> **PROBLEM STATEMENT**:
Note how many lines in the entries below contain the string "events", and answer with that number and no other text.

BEGIN THE RECORDS

(* ================================================================== *)
(** * Part I: the embedding *)
(* ================================================================== *)

(** ** Python values *)

(** The exceptions the modelled code can raise. *)
Inductive exn :=
  | ZeroDivisionError
  | ValueError (msg : string)
  | OverflowError
  | IndexError.

(** A call either raises ([inl]) or returns ([inr]). *)
Abbreviation result A := (exn + A)%type.

Definition raise {A} (e : exn) : result A := inl e.
Definition ret {A} (a : A) : result A := inr a.
Definition bind {A B} (m : result A) (k : A → result B) : result B :=
  match m with
  | inl e => inl e
  | inr a => k a
  end.

Notation "'let*' x := m 'in' k" := (bind m (fun x => k))
  (at level 10, x name, m at level 100, k at level 200, only parsing).

(** Iterating a fallible loop body over a list, left to right; the first
    exception ends the loop. *)
Fixpoint for_each {S X} (body : S → X → result S) (xs : list X) (st : S)
    : result S :=
  match xs with
  | [] => ret st
  | x :: xs' => let* st' := body st x in for_each body xs' st'
  end.

(** A Python float: every finite binary64 value is a rational; [inf],
    [-inf] and [nan] are kept apart because comparisons and [int()] treat
    them specially. *)
Inductive pyfloat :=
  | Finite (q : Q)
  | PosInf
  | NegInf
  | NaN.

Definition Qlt_bool (a b : Q) : bool := negb (Qle_bool b a).

(** [x < y] on floats: false as soon as one side is [nan]. *)
Definition float_lt (x y : pyfloat) : bool :=
  match x, y with
  | NaN, _ | _, NaN => false
  | Finite a, Finite b => Qlt_bool a b
  | Finite _, PosInf => true
  | Finite _, NegInf => false
  | PosInf, _ => false
  | NegInf, NegInf => false
  | NegInf, _ => true
  end.

(** [x >= y] on floats: false as soon as one side is [nan]. *)
Definition float_ge (x y : pyfloat) : bool :=
  match x, y with
  | NaN, _ | _, NaN => false
  | _, _ => negb (float_lt x y)
  end.

(** An integer used where a float is expected. *)
Definition float_of_int (z : Z) : pyfloat := Finite (inject_Z z).

(** [int(x)] for a float [x]: truncation toward zero; [nan] and the
    infinities raise. *)
Definition int_of_float (x : pyfloat) : result Z :=
  match x with
  | Finite q => ret (Z.quot (Qnum q) (Z.pos (Qden q)))
  | NaN => raise (ValueError "cannot convert float NaN to integer")
  | PosInf | NegInf => raise OverflowError
  end.

(** [a // b] on integers: floor division, [ZeroDivisionError] for [b = 0]. *)
Definition floordiv (a b : Z) : result Z :=
  if decide (b = 0) then raise ZeroDivisionError else ret (a `div` b).

(** [range(n)]. *)
Definition range (n : Z) : list Z := seqZ 0 n.

(** ['%s' % z] and ['%d' % z] for an integer [z]: its decimal numeral. *)
Definition str (z : Z) : string := pretty z.

(** ** NumPy arrays

    An image or a mask as [cv2.imread] returns it is an array of shape
    (H, W, C): a list of H rows, each a list of W pixels, each a list of
    C channel values (unsigned bytes).  A grayscale array of shape (H, W)
    is a list of H rows of W values. *)

Abbreviation ndarray := (list (list (list Z))).

(** [a.shape[0]] and [a.shape[1]].  The width is read off the first row;
    an array without rows has no column that a loop below could visit. *)
Definition shape0 {A} (a : list (list A)) : Z := Z.of_nat (length a).
Definition shape1 {A} (a : list (list A)) : Z :=
  Z.of_nat (length (default [] (head a))).

(** All rows of the array have the width [shape1] reports. *)
Definition rectangular {A} (a : list (list A)) : Prop :=
  Forall (λ row, Z.of_nat (length row) = shape1 a) a.

(** [np.zeros_like(a)]. *)
Definition zeros_like (a : ndarray) : ndarray :=
  (λ row : list (list Z), (λ px : list Z, (λ _, 0) <$> px) <$> row) <$> a.

(** [a * k] for a [uint8] array [a] and a Python integer [k]. *)
Definition mul_scalar (a : ndarray) (k : Z) : ndarray :=
  (λ row : list (list Z),
     (λ px : list Z, (λ x, (x * k) `mod` 256) <$> px) <$> row) <$> a.

(** A bound [i] of a slice over a sequence of length [len], as Python
    normalises it: a negative bound counts from the end, and the result is
    clamped to [0 .. len]. *)
Definition slice_bound (len i : Z) : Z :=
  if decide (i < 0) then Z.max (i + len) 0 else Z.min i len.

(** [l[lo:hi]]. *)
Definition slice {A} (lo hi : Z) (l : list A) : list A :=
  let len := Z.of_nat (length l) in
  let a := slice_bound len lo in
  let b := slice_bound len hi in
  take (Z.to_nat (b - a)) (drop (Z.to_nat a) l).

(** [a[h0:h1, w0:w1]] (and [a[h0:h1, w0:w1, :]]). *)
Definition slice2 {A} (h0 h1 w0 w1 : Z) (a : list (list A)) : list (list A) :=
  slice w0 w1 <$> slice h0 h1 a.

(** [l[lo:hi] = vals] where [vals] has the length of the slice it
    replaces, which is how the scripts use it (the right-hand side is the
    same slice of an array of the same shape): position [i] of the slice
    receives [vals[i - lo]], every other position is kept. *)
Definition slice_assign {A} (lo hi : Z) (vals l : list A) : list A :=
  let len := Z.of_nat (length l) in
  let a := slice_bound len lo in
  let b := slice_bound len hi in
  imap (λ i x,
    if decide (a ≤ Z.of_nat i < b)
    then default x (vals !! Z.to_nat (Z.of_nat i - a))
    else x) l.

(** [a[h0:h1, w0:w1] = patch]. *)
Definition slice_assign2 {A} (h0 h1 w0 w1 : Z) (patch a : list (list A))
    : list (list A) :=
  let len := Z.of_nat (length a) in
  let r0 := slice_bound len h0 in
  let r1 := slice_bound len h1 in
  imap (λ i row,
    if decide (r0 ≤ Z.of_nat i < r1)
    then match patch !! Z.to_nat (Z.of_nat i - r0) with
         | Some prow => slice_assign w0 w1 prow row
         | None => row
         end
    else row) a.

(** ** Files

    The scripts touch the file system through [os.makedirs] and
    [cv2.imwrite] only; a run is recorded as the list of these calls, in
    program order, with their arguments. *)
Inductive event :=
  | Makedirs (dir : string)
  | Imwrite (filename : string) (img : ndarray).

Definition is_slash (c : ascii) : bool := bool_decide (c = "/"%char).

Fixpoint dropwhile {A} (p : A → bool) (l : list A) : list A :=
  match l with
  | [] => []
  | x :: l' => if p x then dropwhile p l' else l
  end.

(** [os.path.dirname(p)] (posixpath): everything up to the last slash,
    with trailing slashes removed unless the head consists of slashes
    only. *)
Definition dirname (p : string) : string :=
  let rev_head :=
    dropwhile (λ c, negb (is_slash c))
      (reverse (String.list_ascii_of_string p)) in
  if forallb is_slash rev_head
  then String.string_of_list_ascii (reverse rev_head)
  else String.string_of_list_ascii (reverse (dropwhile is_slash rev_head)).

(** A file system, as far as the scripts can tell: the directories that
    exist, and the image files with the arrays they hold. *)
Record file_system := {
  dirs : gset string;
  files : gmap string ndarray
}.

(** A directory and the directories above it. *)
Fixpoint ancestors (fuel : nat) (d : string) : list string :=
  match fuel with
  | O => []
  | S fuel' => d :: ancestors fuel' (dirname d)
  end.

(** [os.makedirs(d, exist_ok=True)]: the directory and every missing
    directory above it exist afterwards. *)
Definition makedirs (d : string) (fs : file_system) : file_system :=
  {| dirs := dirs fs ∪ list_to_set (ancestors (S (String.length d)) d);
     files := files fs |}.

(** [cv2.imwrite(f, img)]: the file holds the array afterwards if its
    directory exists; otherwise nothing is written (the call returns
    [False]). *)
Definition imwrite (f : string) (img : ndarray) (fs : file_system)
    : file_system :=
  if decide (dirname f ∈ dirs fs)
  then {| dirs := dirs fs; files := <[f:=img]> (files fs) |}
  else fs.

(** The effect of a run on the file system. *)
Definition exec_event (fs : file_system) (e : event) : file_system :=
  match e with
  | Makedirs d => makedirs d fs
  | Imwrite f img => imwrite f img fs
  end.

Definition exec (events : list event) (fs : file_system) : file_system :=
  foldl exec_event fs events.

(** The images and masks written by a run, in program order. *)
Definition imwrites (log : list event) : list (string * ndarray) :=
  omap (λ e, match e with
             | Imwrite f img => Some (f, img)
             | Makedirs _ => None
             end) log.

(* ------------------------------------------------------------------ *)
(** ** preprocess_MoNuSeg.py: annotation parser *)
(* ------------------------------------------------------------------ *)

(** A [Vertex] element with its [X] and [Y] attributes, and a [Region]
    element with its [Area] and [Id] attributes and the [Vertex] elements
    below it.  Attributes are held as the values [float(...)] and
    [int(...)] read from them. *)
Record vertex := { X : pyfloat; Y : pyfloat }.
Record region := { Area : pyfloat; Id : Z; Vertices : list vertex }.

(** The vertices of one polygon: an array of shape (n, 2) holding
    [[y, x]] rows. *)
Abbreviation polygon := (list (pyfloat * pyfloat)).

(** The three variables the loop over the regions updates. *)
Record parser_state := {
  verts_list : list polygon;
  region_id_list : list Z;
  cnt_invalid : Z
}.

(** One iteration of [for region in regions] (lines 34-55). *)
Definition load_region (st : parser_state) (r : region) : parser_state :=
  let region_area := Area r in
  if float_lt region_area (Finite 1) then
    {| verts_list := verts_list st;
       region_id_list := region_id_list st;
       cnt_invalid := cnt_invalid st + 1 |}
  else
    let vertices := Vertices r in
    if decide (length vertices < 3)%nat then
      {| verts_list := verts_list st;
         region_id_list := region_id_list st;
         cnt_invalid := cnt_invalid st + 1 |}
    else
      let verts := (λ v, (Y v, X v)) <$> vertices in
      {| verts_list := verts_list st ++ [verts];
         region_id_list := region_id_list st ++ [Id r];
         cnt_invalid := cnt_invalid st |}.

(** The loop of [load_MoNuSeg_annotation] over the regions of a document. *)
Definition load_regions (regions : list region) : parser_state :=
  foldl load_region
    {| verts_list := []; region_id_list := []; cnt_invalid := 0 |} regions.

(** [load_MoNuSeg_annotation]: the line it prints, and the pair it
    returns. *)
Definition load_MoNuSeg_annotation (regions : list region)
    : string * (list polygon * list Z) :=
  let st := load_regions regions in
  ("Total polygons: " +:+ str (Z.of_nat (length regions))
     +:+ ", Invalid polygons: " +:+ str (cnt_invalid st),
   (verts_list st, region_id_list st)).

(* ------------------------------------------------------------------ *)
(** ** preprocess_MoNuSeg.py: rasterizer *)
(* ------------------------------------------------------------------ *)

(** [np.maximum(label, cell_mask).astype(np.uint8)] for a [uint8] array
    and a boolean array of the same shape. *)
Definition maximum (label : list (list Z)) (cell_mask : list (list bool))
    : list (list Z) :=
  zip_with (zip_with (λ l (b : bool), Z.max l (Z.b2z b) `mod` 256))
    label cell_mask.

Section Rasterizer.

(** The two library calls of [annotation_to_label]:
    [skimage.draw.polygon2mask(shape, cell)], a boolean array of the given
    shape, and [skimage.measure.centroid(cell_mask)], a pair of floats. *)
Variable polygon2mask : Z * Z → polygon → list (list bool).
Variable centroid : list (list bool) → pyfloat * pyfloat.

(** One iteration of [for idx, cell in enumerate(verts_list)]
    (lines 80-88). *)
Definition rasterize_cell (st : list (list Z) * list (Z * Z)) (cell : polygon)
    : result (list (list Z) * list (Z * Z)) :=
  let '(label, centroids) := st in
  let cell_mask := polygon2mask (shape0 label, shape1 label) cell in
  let label := maximum label cell_mask in
  let centroid := centroid cell_mask in
  let* c0 := int_of_float centroid.1 in
  let* c1 := int_of_float centroid.2 in
  ret (label, centroids ++ [(c0, c1)]).

(** [annotation_to_label]; [image_id] and [region_id_list] are not used
    by its body. *)
Definition annotation_to_label (verts_list : list polygon) (image : ndarray)
    (image_id : string) (region_id_list : list Z)
    : result (list (list Z) * list (Z * Z)) :=
  let label :=
    replicate (Z.to_nat (shape0 image)) (replicate (Z.to_nat (shape1 image)) 0) in
  for_each rasterize_cell verts_list (label, []).

End Rasterizer.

END THE RECORDS

> **WORKED SOLUTION**:
2